(** A line break that stands before or after the block. *)
Definition line_break (nl : str) : Prop := nl = [] ∨ nl = [10] ∨ nl = CRLF.
Lemma cut_break_before a : ∃ pre nl, a = pre ++ nl ∧ line_break nl ∧
  len pre = (if ends_with a CRLF then len a - 2 else if ends_with a [10] then len a - 1 else len a).
Proof.
  unfold ends_with. case_bool_decide as H1; [|case_bool_decide as H2].
  - destruct H1 as [pre ->%strip_suffix_Some]. exists pre, CRLF. split; [done|]. split; [by right; right|].
    rewrite len_app. change (len CRLF) with 2. lia.
  - destruct H2 as [pre ->%strip_suffix_Some]. exists pre, [10]. split; [done|]. split; [by right; left|].
    rewrite len_app. change (len [10]) with 1. lia.
  - exists a, []. split; [by rewrite app_nil_r|]. split; [by left|done].
Qed.
Lemma cut_break_after r : ∃ nl post, r = nl ++ post ∧ line_break nl ∧
  len nl = (if starts_with r CRLF then 2 else if starts_with r [10] then 1 else 0).
Proof.
  unfold starts_with. case_bool_decide as H1; [|case_bool_decide as H2].
  - destruct H1 as [post ->%strip_prefix_Some]. exists CRLF, post. split; [done|]. by split; [right; right|].
  - destruct H2 as [post ->%strip_prefix_Some]. exists [10], post. split; [done|]. by split; [right; left|].
  - exists [], r. split; [done|]. by split; [left|].
Qed.
Lemma sub_last_part {A} (a b : list A) k n : k = len a → n = len (a ++ b) → sub (a ++ b) k n = b.
Proof.
  intros -> ->. rewrite len_app, <-(app_nil_r (a ++ b)), <-app_assoc. by apply sub_middle.
Qed.
Lemma sub_first_part {A} (a b : list A) k : k = len a → sub (a ++ b) 0 k = a.
Proof. intros ->. pose proof (len_nonneg a). by rewrite sub_app_l, sub_full by lia. Qed.

(** Removal takes out a signature and nothing else: what is removed is one
    block, from a begin marker to the end marker after it with at most a line
    break on either side, in which every line is blank or a comment row of the
    file's kind and whose rows are valid base64, and only white space follows
    it. *)
Theorem removed_is_signature_block `{Base64} content ext unsigned :
  remove_script_signature_block content ext = Some unsigned →
  let f := family_of ext in
  ∃ pre nl1 body nl2 post payload,
    content = pre ++ nl1 ++ begin_marker f ++ body ++ end_marker f ++ nl2 ++ post ∧
    unsigned = pre ++ post ∧ line_break nl1 ∧ line_break nl2 ∧
    Forall (λ c, is_whitespace c = true) post ∧
    Forall (λ l, trim l = [] ∨ is_Some (row_payload f (trim l))) (lines body) ∧
    block_payload f (filter (λ l, l ≠ []) (trim <$> lines body)) [] = Some payload ∧
    payload ≠ [] ∧ is_Some (b64_decode payload).
Proof.
  cbn zeta. unfold remove_script_signature_block. set (f := family_of ext).
  destruct (rfind content (begin_marker f)) as [k|] eqn:Hk; [|done]. cbn [mbind option_bind].
  apply rfind_Some in Hk as [(a & c & -> & <-) _]. rewrite !app_assoc.
  pose proof (len_nonneg a). pose proof (len_nonneg (begin_marker f)).
  rewrite (sub_last_part (a ++ begin_marker f) c (len a + len (begin_marker f)) _ ltac:(by rewrite len_app) eq_refl).
  destruct (find c (end_marker f)) as [e|] eqn:He; [|done]. cbn [mbind option_bind].
  apply find_Some in He as [(body & r & -> & <-) _].
  set (after := len body + len a + len (begin_marker f) + len (end_marker f)).
  replace ((a ++ begin_marker f) ++ body ++ end_marker f ++ r)
    with ((a ++ begin_marker f ++ body ++ end_marker f) ++ r) by (by rewrite <-!app_assoc).
  assert (len (a ++ begin_marker f ++ body ++ end_marker f) = after) as Hlen by (unfold after; rewrite !len_app; lia).
  rewrite (sub_last_part (a ++ begin_marker f ++ body ++ end_marker f) r after _ (eq_sym Hlen) eq_refl).
  assert (sub ((a ++ begin_marker f ++ body ++ end_marker f) ++ r)
    (len a + len (begin_marker f)) (len body + len a + len (begin_marker f)) = body) as ->.
  { replace ((a ++ begin_marker f ++ body ++ end_marker f) ++ r)
      with ((a ++ begin_marker f) ++ body ++ end_marker f ++ r) by (by rewrite <-!app_assoc).
    rewrite <-len_app.
    replace (len body + len a + len (begin_marker f)) with (len (a ++ begin_marker f) + len body) by (rewrite len_app; lia).
    by apply sub_middle. }
  rewrite <-app_assoc, !(sub_first_part a _ (len a) eq_refl).
  destruct (bool_decide (trim r = [])) eqn:Hr; [|done]. apply bool_decide_eq_true, trim_nil in Hr.
  destruct (is_authenticode_signature_block body ext) eqn:Hsig; [|done]. cbn [negb orb].
  destruct (cut_break_before a) as (pre & nl1 & -> & Hn1 & <-).
  destruct (cut_break_after r) as (nl2 & post & -> & Hn2 & Hl2).
  intros [= <-].
  unfold is_authenticode_signature_block in Hsig. fold f in Hsig.
  destruct (block_payload f _ []) as [payload|] eqn:Hp; [|done]. zbool.
  exists pre, nl1, body, nl2, post, payload.
  split; [by rewrite <-!app_assoc|]. split; [|split; [done|split; [done|]]].
  - f_equal; [by rewrite <-app_assoc, sub_first_part|].
    replace ((pre ++ nl1) ++ (begin_marker f ++ body ++ end_marker f) ++ nl2 ++ post)
      with (((pre ++ nl1) ++ begin_marker f ++ body ++ end_marker f ++ nl2) ++ post) by (by rewrite <-!app_assoc).
    apply sub_last_part; [|done]. rewrite !len_app in *.
    destruct (starts_with _ CRLF); [|destruct (starts_with _ [10])]; lia.
  - apply Forall_app in Hr as [_ Hpost]. split; [done|]. split; [|done].
    apply block_payload_rows in Hp. rewrite Forall_forall in Hp. apply Forall_forall. intros l Hl.
    destruct (decide (trim l = [])) as [|Hne]; [by left|right]. apply Hp, list_elem_of_filter.
    split; [done|]. by apply list_elem_of_fmap_2.
Qed.
Lemma removed_is_signature_block_witness :
  let f := family_of (chars "ps1") in
  let content := chars "Get-Item" ++ CRLF ++ begin_marker Hash ++ CRLF ++ chars "# YWJj" ++ CRLF
    ++ end_marker Hash ++ CRLF ++ [32] in
  ∃ pre nl1 body nl2 post payload,
    content = pre ++ nl1 ++ begin_marker f ++ body ++ end_marker f ++ nl2 ++ post ∧
    chars "Get-Item" ++ [32] = pre ++ post ∧ line_break nl1 ∧ line_break nl2 ∧
    Forall (λ c, is_whitespace c = true) post ∧
    Forall (λ l, trim l = [] ∨ is_Some (row_payload f (trim l))) (lines body) ∧
    block_payload f (filter (λ l, l ≠ []) (trim <$> lines body)) [] = Some payload ∧
    payload ≠ [] ∧ is_Some (@b64_decode StdBase64 payload).
Proof. cbn zeta. apply (@removed_is_signature_block StdBase64 _ (chars "ps1")). by vm_compute. Defined.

| Assignment |
In the listing above, start at the line with "split; [by rewrite <-!app_assoc|].", go on through the line with "let f := family_of (chars", and copy each of those lines exactly; leave out all the rest.

| Reply to the task |
  split; [by rewrite <-!app_assoc|]. split; [|split; [done|split; [done|]]].
  - f_equal; [by rewrite <-app_assoc, sub_first_part|].
    replace ((pre ++ nl1) ++ (begin_marker f ++ body ++ end_marker f) ++ nl2 ++ post)
      with (((pre ++ nl1) ++ begin_marker f ++ body ++ end_marker f ++ nl2) ++ post) by (by rewrite <-!app_assoc).
    apply sub_last_part; [|done]. rewrite !len_app in *.
    destruct (starts_with _ CRLF); [|destruct (starts_with _ [10])]; lia.
  - apply Forall_app in Hr as [_ Hpost]. split; [done|]. split; [|done].
    apply block_payload_rows in Hp. rewrite Forall_forall in Hp. apply Forall_forall. intros l Hl.
    destruct (decide (trim l = [])) as [|Hne]; [by left|right]. apply Hp, list_elem_of_filter.
    split; [done|]. by apply list_elem_of_fmap_2.
Qed.
Lemma removed_is_signature_block_witness :
  let f := family_of (chars "ps1") in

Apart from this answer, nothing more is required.